Class GaussianMixtureModel

All Implemented Interfaces:
Serializable, org.apache.spark.internal.Logging, GaussianMixtureParams, Params, HasAggregationDepth, HasFeaturesCol, HasMaxIter, HasPredictionCol, HasProbabilityCol, HasSeed, HasTol, HasWeightCol, HasTrainingSummary<GaussianMixtureSummary>, Identifiable, MLWritable

Multivariate Gaussian Mixture Model (GMM) consisting of k Gaussians, where points are drawn from each Gaussian i with probability weights(i).

param: weights Weight for each Gaussian distribution in the mixture. This is a multinomial probability distribution over the k Gaussians, where weights(i) is the weight for Gaussian i, and weights sum to 1. param: gaussians Array of MultivariateGaussian where gaussians(i) represents the Multivariate Gaussian (Normal) Distribution for Gaussian i

  • Method Details

    • read

      public static MLReader<GaussianMixtureModel> read()
    • load

      public static GaussianMixtureModel load(String path)
    • k

      public final IntParam k()
      Number of independent Gaussians in the mixture model. Must be greater than 1. Default: 2.

    • aggregationDepth

      public final IntParam aggregationDepth()
      Param for suggested depth for treeAggregate (&gt;= 2).
    • tol

      public final DoubleParam tol()
      Param for the convergence tolerance for iterative algorithms (&gt;= 0).
    • probabilityCol

      public final Param<String> probabilityCol()
      Param for Column name for predicted class conditional probabilities. Note: Not all models output well-calibrated probability estimates! These probabilities should be treated as confidences, not precise probabilities.
    • weightCol

      public final Param<String> weightCol()
      Param for weight column name. If this is not set or empty, we treat all instance weights as 1.0.
    • predictionCol

      public final Param<String> predictionCol()
      Param for prediction column name.
    • seed

      public final LongParam seed()
      Param for random seed.
    • featuresCol

      public final Param<String> featuresCol()
      Param for features column name.
    • maxIter

      public final IntParam maxIter()
      Param for maximum number of iterations (&gt;= 0).
    • uid

      public String uid()
      An immutable unique ID for the object and its derivatives.
    • weights

      public double[] weights()
    • gaussians

      public MultivariateGaussian[] gaussians()
    • numFeatures

      public int numFeatures()
    • setFeaturesCol

      public GaussianMixtureModel setFeaturesCol(String value)
    • setPredictionCol

      public GaussianMixtureModel setPredictionCol(String value)
    • setProbabilityCol

      public GaussianMixtureModel setProbabilityCol(String value)
    • copy

      public GaussianMixtureModel copy(ParamMap extra)
      Creates a copy of this instance with the same UID and some extra params. Subclasses should implement this method and set the return type properly. See defaultCopy().
    • transform

      public Dataset<Row> transform(Dataset<?> dataset)
      Transforms the input dataset.
    • transformSchema

      public StructType transformSchema(StructType schema)
      Description copied from class: PipelineStage
      Check transform validity and derive the output schema from the input schema.

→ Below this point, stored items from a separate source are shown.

(** * Verification of [create-icons.py]

    A shallow embedding of the icon script: Python's numbers (unbounded
    integers, IEEE-754 binary64 floats), the Pillow canvas it draws on, the
    font loader with its fallback, and the top-level driver that writes the
    two PNG files.  Geometry is computed exactly as the script computes it,
    through correctly rounded binary64 operations. *)

From Stdlib Require Import ZArith QArith Qround Qpower Lia Lqa Bool List Ascii String.
From Stdlib Require Import Floats.SpecFloat.
From stdpp Require Import base option strings gmap.

Local Open Scope Z_scope.

(* ===================================================================== *)
(** * Python values and exceptions *)
(* ===================================================================== *)

(** The exceptions the script can meet. *)
Inductive exn : Type :=
  | OverflowError
  | ZeroDivisionError
  | ValueError
  | MemoryError
  | OSError
  | FileExistsError
  | FileNotFoundError
  | NotADirectoryError
  | IsADirectoryError.

Inductive result (A : Type) : Type :=
  | Ok (a : A)
  | Raise (e : exn).
Arguments Ok {A} a.
Arguments Raise {A} e.

#[global] Instance result_ret : MRet result := fun _ a => Ok a.
#[global] Instance result_bind : MBind result := fun _ _ f m =>
  match m with
  | Ok a => f a
  | Raise e => Raise e
  end.

(** [try m except: h] with a bare [except], which catches everything. *)
Definition try_except {A} (m : result A) (h : result A) : result A :=
  match m with
  | Ok a => Ok a
  | Raise _ => h
  end.

Definition is_ok {A} (r : result A) : bool :=
  match r with Ok _ => true | Raise _ => false end.

(* ===================================================================== *)
(** * binary64 arithmetic *)
(* ===================================================================== *)

Module Float64.

Definition prec : Z := 53.
Definition emax : Z := 1024.

(** An integer as an exact, not yet rounded, binary number. *)
Definition exact (n : Z) : spec_float :=
  match n with
  | Z0 => S754_zero false
  | Zpos p => S754_finite false p 0
  | Zneg p => S754_finite true p 0
  end.

(** [float(n)]: the binary64 nearest to the integer [n]. *)
Definition of_int (n : Z) : spec_float := binary_normalize prec emax n 0 false.

(** Correctly rounded quotient of two integers. *)
Definition quotient (a b : Z) : spec_float := SFdiv prec emax (exact a) (exact b).

Definition mul (x y : spec_float) : spec_float := SFmul prec emax x y.

(** Truncation toward zero of a finite float. *)
Definition trunc (x : spec_float) : option Z :=
  match x with
  | S754_zero _ => Some 0
  | S754_finite s m e =>
      let a := if 0 <=? e then Zpos m * 2 ^ e else Zpos m / 2 ^ (- e) in
      Some (if s then - a else a)
  | S754_infinity _ | S754_nan => None
  end.

Definition is_finite (x : spec_float) : bool :=
  match x with
  | S754_zero _ | S754_finite _ _ _ => true
  | _ => false
  end.

(** The rational a finite float stands for. *)
Definition to_Q (x : spec_float) : Q :=
  match x with
  | S754_finite s m e =>
      let v := (inject_Z (Zpos m) * Qpower 2 e)%Q in
      if s then Qopp v else v
  | _ => 0%Q
  end.

End Float64.

(** ** Python's operators on [int] and [float] *)

(** [a / b] on two integers: true division, correctly rounded. *)
Definition py_truediv (a b : Z) : result spec_float :=
  if b =? 0 then Raise ZeroDivisionError
  else
    let q := Float64.quotient a b in
    if Float64.is_finite q then Ok q else Raise OverflowError.

(** Conversion of an [int] operand meeting a [float]. *)
Definition py_float (n : Z) : result spec_float :=
  let x := Float64.of_int n in
  if Float64.is_finite x then Ok x else Raise OverflowError.

(** [n * x] with [n] an [int] and [x] a [float]. *)
Definition py_mul (n : Z) (x : spec_float) : result spec_float :=
  f ← py_float n; Ok (Float64.mul f x).

(** [int(x)] on a float. *)
Definition py_int (x : spec_float) : result Z :=
  match Float64.trunc x with
  | Some n => Ok n
  | None => match x with S754_nan => Raise ValueError | _ => Raise OverflowError end
  end.

(** The float literals of the script: the binary64 nearest to the decimal. *)
Definition lit_1_2 : spec_float := Eval vm_compute in Float64.quotient 12 10.
Definition lit_0_6 : spec_float := Eval vm_compute in Float64.quotient 6 10.
Definition lit_0_7 : spec_float := Eval vm_compute in Float64.quotient 7 10.

(** [int(k * scale)], the script's scaled measurements. *)
Definition scaled (k : Z) (scale : spec_float) : result Z :=
  x ← py_mul k scale; py_int x.

(** [int(n * c)] for an integer [n] and a float literal [c]. *)
Definition int_times (n : Z) (c : spec_float) : result Z :=
  x ← py_mul n c; py_int x.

      We check validity for interactions between parameters during transformSchema and raise an exception if any parameter value is invalid. Parameter value checks which do not depend on other parameters are handled by Param.validate().

      Typical implementation should first conduct verification on schema change and parameter validity, including complex parameter interaction checks.

    • predict

      public int predict(Vector features)
    • predictProbability

      public Vector predictProbability(Vector features)
    • gaussiansDF

      public Dataset<Row> gaussiansDF()
      Retrieve Gaussian distributions as a DataFrame. Each row represents a Gaussian Distribution. Two columns are defined: mean and cov. Schema:
         |-- mean: vector (nullable = true)
         |-- cov: matrix (nullable = true)
    • write

      public MLWriter write()
      Returns a MLWriter instance for this ML instance.

      For GaussianMixtureModel, this does NOT currently save the training summary(). An option to save summary() may be added in the future.

    • toString

      public String toString()
    • summary

      public GaussianMixtureSummary summary()
      Gets summary of model on training set. An exception is thrown if hasSummary is false.